##### Dataset records

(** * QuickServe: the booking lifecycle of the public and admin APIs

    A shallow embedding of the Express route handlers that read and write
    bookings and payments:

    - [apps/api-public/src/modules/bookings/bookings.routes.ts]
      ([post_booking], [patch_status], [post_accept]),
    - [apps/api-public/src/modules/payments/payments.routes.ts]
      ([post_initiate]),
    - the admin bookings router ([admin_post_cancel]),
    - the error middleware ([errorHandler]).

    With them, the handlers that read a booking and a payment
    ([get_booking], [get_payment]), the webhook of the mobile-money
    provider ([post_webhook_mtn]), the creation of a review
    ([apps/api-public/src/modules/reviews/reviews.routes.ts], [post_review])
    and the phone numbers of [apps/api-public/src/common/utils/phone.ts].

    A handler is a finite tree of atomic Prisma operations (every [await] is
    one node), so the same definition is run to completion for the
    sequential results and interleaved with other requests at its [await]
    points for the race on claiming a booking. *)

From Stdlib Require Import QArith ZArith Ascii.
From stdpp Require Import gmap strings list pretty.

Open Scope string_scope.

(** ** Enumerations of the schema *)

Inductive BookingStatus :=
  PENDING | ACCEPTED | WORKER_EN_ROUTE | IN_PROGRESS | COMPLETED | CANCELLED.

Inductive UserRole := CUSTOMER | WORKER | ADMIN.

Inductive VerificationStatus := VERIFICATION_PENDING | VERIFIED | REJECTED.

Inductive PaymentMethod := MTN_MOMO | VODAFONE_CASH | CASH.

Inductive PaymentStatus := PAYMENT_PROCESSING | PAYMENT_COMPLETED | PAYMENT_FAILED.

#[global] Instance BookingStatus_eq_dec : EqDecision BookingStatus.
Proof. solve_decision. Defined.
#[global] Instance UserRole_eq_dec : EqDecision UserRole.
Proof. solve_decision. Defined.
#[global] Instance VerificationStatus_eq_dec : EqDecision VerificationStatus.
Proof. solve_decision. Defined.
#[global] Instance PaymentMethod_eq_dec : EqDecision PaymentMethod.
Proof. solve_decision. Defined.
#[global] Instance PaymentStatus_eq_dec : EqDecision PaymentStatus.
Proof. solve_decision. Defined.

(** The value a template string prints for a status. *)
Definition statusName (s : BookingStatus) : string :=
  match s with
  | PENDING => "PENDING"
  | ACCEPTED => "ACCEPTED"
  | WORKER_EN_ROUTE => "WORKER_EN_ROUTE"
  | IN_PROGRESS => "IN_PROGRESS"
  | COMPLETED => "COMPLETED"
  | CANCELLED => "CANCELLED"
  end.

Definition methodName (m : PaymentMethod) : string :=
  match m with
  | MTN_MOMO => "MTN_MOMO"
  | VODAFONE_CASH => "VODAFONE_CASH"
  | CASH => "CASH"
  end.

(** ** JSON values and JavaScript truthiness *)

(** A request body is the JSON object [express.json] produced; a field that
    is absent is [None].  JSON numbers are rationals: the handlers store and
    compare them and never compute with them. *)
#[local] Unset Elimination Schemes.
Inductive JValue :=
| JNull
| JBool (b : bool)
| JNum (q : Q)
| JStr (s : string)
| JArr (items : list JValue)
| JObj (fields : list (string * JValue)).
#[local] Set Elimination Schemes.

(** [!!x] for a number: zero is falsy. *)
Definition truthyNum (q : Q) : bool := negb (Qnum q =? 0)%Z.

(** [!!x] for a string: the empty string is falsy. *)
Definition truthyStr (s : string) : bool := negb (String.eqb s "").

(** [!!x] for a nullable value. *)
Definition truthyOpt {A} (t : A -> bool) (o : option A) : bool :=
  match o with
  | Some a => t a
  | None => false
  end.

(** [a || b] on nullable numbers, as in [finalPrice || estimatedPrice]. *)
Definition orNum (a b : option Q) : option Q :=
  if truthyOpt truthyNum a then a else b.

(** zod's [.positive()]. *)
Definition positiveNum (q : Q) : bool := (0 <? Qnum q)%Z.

##########

Find the word "falsy" in the entries above and gather every line that holds it.

(** [!!x] for a number: zero is falsy. *)
(** [!!x] for a string: the empty string is falsy. *)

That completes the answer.